Exercise details >> Your task is to transcribe, without alteration, the lines from the top of the material below through the line bearing "or a readonly", inclusive.

Top of Data to use

(* ===== verification/ImageApi.v ===== *)
(** * The object interfaces and factory functions of [@ohos.multimedia.image]

    The typings declare the native objects of the image framework as
    TypeScript interfaces ([PixelMap], [ImageSource], [ImagePacker],
    [Image], [ImageReceiver], [ImageCreator]) and the factories of the
    [image] namespace.  There is no code behind them in the repository: each
    interface is a type class over the platform state [W] and the handle
    type of its objects, one field per member.  A method with a
    [Promise<T>] and an [AsyncCallback<T>] overload is one operation in the
    effect monad [M W BusinessError T] (the promise rejects, or the callback
    receives [err], exactly when the operation throws); a synchronous method
    or a readonly property reads the state.  A method that fills an
    [ArrayBuffer] or a [PositionArea] passed to it returns the filled value.
    Members whose type comes from another kit ([rpc.MessageSequence],
    [colorSpaceManager.ColorSpaceManager],
    [resourceManager.RawFileDescriptor]) take it as a class parameter.  A
    fractional [number] (a rate, a scale factor, a translation, an angle) is
    a rational [Q]; the other numbers are integers.

    [ImageReceiverLaws] states the contract that the documentation gives to
    a receiver: it never hands out more images than its [capacity] ("the
    maximum number of images the user will want to access simultaneously")
    until one is released ("release current image to receive another"). *)

From S2P Require Import Prelude FileSystem ImageEnums ImageRecords.
From Stdlib Require Import QArith.

Local Open Scope Z_scope.

(** The source of [image.createImageSource]: a URI, a file descriptor, a
    buffer or a raw file descriptor of the resource manager. *)
Inductive SourceArg (RawFd : Type) :=
| SrcUri (uri : string)
| SrcFd (fd : Z)
| SrcBuf (buf : ArrayBuffer)
| SrcRawFile (rawfile : RawFd).
Arguments SrcUri {RawFd}. Arguments SrcFd {RawFd}.
Arguments SrcBuf {RawFd}. Arguments SrcRawFile {RawFd}.

(** The [source] of [ImagePacker.packing] and [packToFile]: an image source
    or a pixel map. *)
Inductive PackSource (S PM : Type) :=
| PackImageSource (source : S)
| PackPixelMap (source : PM).
Arguments PackImageSource {S PM}. Arguments PackPixelMap {S PM}.

Section Interfaces.
Context (W : Type).
Local Abbreviation Op := (M W BusinessError).

(** [interface PixelMap]. *)
Class PixelMapApi (PM ColorSpace MessageSequence : Type) := {
  isEditable : W -> PM -> bool;
  readPixelsToBuffer : PM -> ArrayBuffer -> Op ArrayBuffer;
  readPixels : PM -> PositionArea.PositionArea -> Op PositionArea.PositionArea;
  writePixels : PM -> PositionArea.PositionArea -> Op unit;
  writeBufferToPixels : PM -> ArrayBuffer -> Op unit;
  pm_getImageInfo : PM -> Op ImageInfo.ImageInfo;
  getBytesNumberPerRow : W -> PM -> Z;
  getPixelBytesNumber : W -> PM -> Z;
  getDensity : W -> PM -> Z;
  opacity : PM -> Q -> Op unit;
  createAlphaPixelmap : PM -> Op PM;
  scale : PM -> Q -> Q -> Op unit;
  translate : PM -> Q -> Q -> Op unit;
  rotate : PM -> Q -> Op unit;
  flip : PM -> bool -> bool -> Op unit;
  crop : PM -> Region.Region -> Op unit;
  getColorSpace : PM -> Op ColorSpace;
  marshalling : PM -> MessageSequence -> Op unit;
  unmarshalling : PM -> MessageSequence -> Op PM;
  setColorSpace : PM -> ColorSpace -> Op unit;
  pm_release : PM -> Op unit
}.

(** [interface ImageSource]. *)
Class ImageSourceApi (S PM : Type) := {
  is_getImageInfo : S -> option Z -> Op ImageInfo.ImageInfo;
  is_createPixelMap : S -> option DecodingOptions.DecodingOptions -> Op PM;
  createPixelMapList : S -> option DecodingOptions.DecodingOptions -> Op (list PM);
  getDelayTimeList : S -> Op (list Z);
  getFrameCount : S -> Op Z;
  getImageProperty : S -> string -> option GetImagePropertyOptions.GetImagePropertyOptions -> Op string;
  modifyImageProperty : S -> string -> string -> Op unit;
  updateData : S -> ArrayBuffer -> bool -> Z -> Z -> Op unit;
  is_release : S -> Op unit;
  is_supportedFormats : W -> S -> list string
}.

(** [interface ImagePacker]. *)
Class ImagePackerApi (P S PM : Type) := {
  packing : P -> PackSource S PM -> PackingOption.PackingOption -> Op ArrayBuffer;
  packToFile : P -> PackSource S PM -> Z -> PackingOption.PackingOption -> Op unit;
  ip_release : P -> Op unit;
  ip_supportedFormats : W -> P -> list string
}.

(** [interface Image]: [clipRect] is read and written, [size] and [format]
    are read only. *)
Class ImageObjApi (I : Type) := {
  clipRect : W -> I -> Region.Region;
  set_clipRect : I -> Region.Region -> Op unit;
  img_size : W -> I -> Size.Size;
  img_format : W -> I -> Z;
  getComponent : I -> ComponentType.ComponentType -> Op Component.Component;
  img_release : I -> Op unit
}.

(** [interface ImageReceiver].  [on('imageArrival', callback)] subscribes;
    the callback stays with the caller, whose model runs it when the
    platform signals an arrival. *)
Class ImageReceiverApi (R I : Type) := {
  rcv_size : W -> R -> Size.Size;
  rcv_capacity : W -> R -> Z;
  rcv_format : W -> R -> ImageFormat.ImageFormat;
  getReceivingSurfaceId : R -> Op string;
  readLatestImage : R -> Op I;
  readNextImage : R -> Op I;
  on_imageArrival : R -> Op unit;
  rcv_release : R -> Op unit
}.

(** [interface ImageCreator]; [on('imageRelease', callback)] as for the
    receiver. *)
Class ImageCreatorApi (C I : Type) := {
  crt_capacity : W -> C -> Z;
  crt_format : W -> C -> ImageFormat.ImageFormat;
  dequeueImage : C -> Op I;
  queueImage : C -> I -> Op unit;
  on_imageRelease : C -> Op unit;
  crt_release : C -> Op unit
}.

(** The functions of the [image] namespace.  A factory documented to
    return [null] on failure returns an [option]. *)
Class ImageFactoryApi (PM S P R C RawFd MessageSequence : Type) := {
  createPixelMap : ArrayBuffer -> InitializationOptions.InitializationOptions -> Op PM;
  createPixelMapFromParcel : MessageSequence -> Op PM;
  createImageSource : SourceArg RawFd -> option SourceOptions.SourceOptions -> Op (option S);
  CreateIncrementalSource : ArrayBuffer -> option SourceOptions.SourceOptions -> Op (option S);
  createImagePacker : Op (option P);
  createImageReceiver : Z -> Z -> Z -> Z -> Op (option R);
  createImageCreator : Z -> Z -> Z -> Z -> Op (option C)
}.
End Interfaces.

(** ** The documented contract of a receiver

    [held w r] counts the images [r] has handed out by [readNextImage] that
    have not been released.  A read succeeds only below the capacity and
    holds one more image; [Image.release] of a held image frees its slot; a
    rejected read and the other operations a client performs between reads
    ([getComponent], [getReceivingSurfaceId]) change neither count nor
    capacity. *)
Section ReceiverContract.
Context {W R I : Type} `{!ImageReceiverApi W R I} `{!ImageObjApi W I}.

Class ImageReceiverLaws := {
  held : W -> R -> nat;
  readNextImage_ok r w i w' :
    readNextImage W r w = (Ok i, w') ->
    (held w r < Z.to_nat (rcv_capacity W w r))%nat /\ held w' r = S (held w r) /\
    rcv_capacity W w' r = rcv_capacity W w r;
  readNextImage_throw r w e w' :
    readNextImage W r w = (Throw e, w') ->
    held w' r = held w r /\ rcv_capacity W w' r = rcv_capacity W w r;
  getComponent_frame r i c w :
    held (snd (getComponent W i c w)) r = held w r /\
    rcv_capacity W (snd (getComponent W i c w)) r = rcv_capacity W w r;
  getReceivingSurfaceId_frame r r' w :
    held (snd (getReceivingSurfaceId W r' w)) r = held w r /\
    rcv_capacity W (snd (getReceivingSurfaceId W r' w)) r = rcv_capacity W w r
}.
End ReceiverContract.
(** * MusicPlayer: the playback simulator of [src/components/MusicPlayer.tsx]

    A shallow embedding of the widget's logic: the helpers [clamp01] and
    [formatTime], the animation [tick], the debounced play/pause toggle and
    the volume update, together with the part of the browser the component
    talks to (timeouts, animation-frame requests, the interval sampler).

    Numbers.  A TypeScript [number] is modelled by [JS.number]: an exact
    rational, or one of the three special values of IEEE 754 arithmetic
    (NaN and the two infinities).  Rounding of finite results and the sign
    of zero are not modelled; what the special values do under each
    operator is.

    State.  [Player] gathers the React state, the refs and the motion
    values of one mounted component, and the browser's pending callbacks.
    Handles returned by the browser are fresh positive integers.  A state
    update is committed together with the effects that depend on it: the
    animation effect is re-run, cleanup first, when [isPlaying] changed.
    An [Event] is one turn of the browser's event loop. *)

From Stdlib Require Import ZArith QArith Qround Qminmax Lqa Lia.
From Stdlib Require Import List Bool String Ascii DecimalString.
From Stdlib Require DecimalPos DecimalZ.
Import ListNotations.

Local Open Scope Q_scope.

(** ** JavaScript numbers *)

Module JS.

Inductive number : Type :=
| Fin (q : Q)
| PosInf
| NegInf
| NaN.

Definition zero : number := Fin 0.
Definition one : number := Fin 1.

Definition neg (x : number) : number :=
  match x with
  | Fin a => Fin (- a)
  | PosInf => NegInf
  | NegInf => PosInf
  | NaN => NaN
  end.

(** [x + y] *)
Definition add (x y : number) : number :=
  match x, y with
  | NaN, _ | _, NaN => NaN
  | Fin a, Fin b => Fin (a + b)
  | PosInf, NegInf | NegInf, PosInf => NaN
  | PosInf, _ | _, PosInf => PosInf
  | NegInf, _ | _, NegInf => NegInf
  end.
Lemma shr_fexp_normal (m e d : Z) (l : location) :
  0 < m -> 2 ^ (d - 1) <= m < 2 ^ d -> 53 <= d -> -1074 <= d + e - 53 ->
  exists mrs,
    shr_fexp prec emax m e l = (mrs, e + (d - 53))
    /\ shr_m mrs = m / 2 ^ (d - 53)
    /\ (shr_r mrs = true ->
        (d = 53 /\ half_or_more l) \/ (53 < d /\ Z.testbit m (d - 53 - 1) = true))
    /\ (d = 53 -> loc_of_shr_record mrs = l).
Proof.
  intros Hm Hd Hd53 He. unfold shr_fexp.
  rewrite (Zdigits2_unique m d Hm Hd), fexp_normal by lia.
  replace (d + e - 53 - e) with (d - 53) by lia.
  destruct (d - 53) as [|p|p] eqn:En; [| |lia].
  - exists (shr_record_of_loc m l). cbn [shr].
    replace (e + 0) with e by lia. split; [reflexivity|].
    split; [cbn; rewrite Z.div_1_r; destruct l as [|[]]; reflexivity|].
    split.
    + intros Hr. left. split; [lia|].
      destruct l as [|[]]; cbn in Hr; try discriminate; [left|right]; reflexivity.
    + intros _. apply loc_of_shr_record_of_loc.
  - exists (SpecFloat.iter_pos shr_1 p (shr_record_of_loc m l)). cbn [shr].
    split; [reflexivity|].
    rewrite iter_pos_iter.
    assert (shr_m (shr_record_of_loc m l) = m) as Hsm by (destruct l as [|[]]; reflexivity).
    destruct (iter_shr_1 p (shr_record_of_loc m l)) as [Hm' Hr']; [rewrite Hsm; lia|].
    rewrite Hsm in Hm', Hr'.
    split; [exact Hm'|]. split.
    + intros Hr. right. split; [lia|]. rewrite <- Hr'. exact Hr.
    + intros ->. discriminate En.
Qed.

Lemma div_pow2_range (m d : Z) :
  53 <= d -> 2 ^ (d - 1) <= m < 2 ^ d -> 2 ^ 52 <= m / 2 ^ (d - 53) < 2 ^ 53.
Proof.
  intros Hd [Hlo Hhi].
  assert (0 < 2 ^ (d - 53)) as Hp by (apply Z.pow_pos_nonneg; lia).
  assert (2 ^ (d - 1) = 2 ^ 52 * 2 ^ (d - 53)) as E1
    by pow2_add.
  assert (2 ^ d = 2 ^ 53 * 2 ^ (d - 53)) as E2
    by pow2_add.
  split.
  - apply Z.div_le_lower_bound; [exact Hp|]. lia.
  - apply Z.div_lt_upper_bound; [exact Hp|]. lia.
Qed.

Bottom of Data to use

Answer space >>
(* ===== verification/ImageApi.v ===== *)
(** * The object interfaces and factory functions of [@ohos.multimedia.image]

    The typings declare the native objects of the image framework as
    TypeScript interfaces ([PixelMap], [ImageSource], [ImagePacker],
    [Image], [ImageReceiver], [ImageCreator]) and the factories of the
    [image] namespace.  There is no code behind them in the repository: each
    interface is a type class over the platform state [W] and the handle
    type of its objects, one field per member.  A method with a
    [Promise<T>] and an [AsyncCallback<T>] overload is one operation in the
    effect monad [M W BusinessError T] (the promise rejects, or the callback
    receives [err], exactly when the operation throws); a synchronous method
    or a readonly property reads the state.  A method that fills an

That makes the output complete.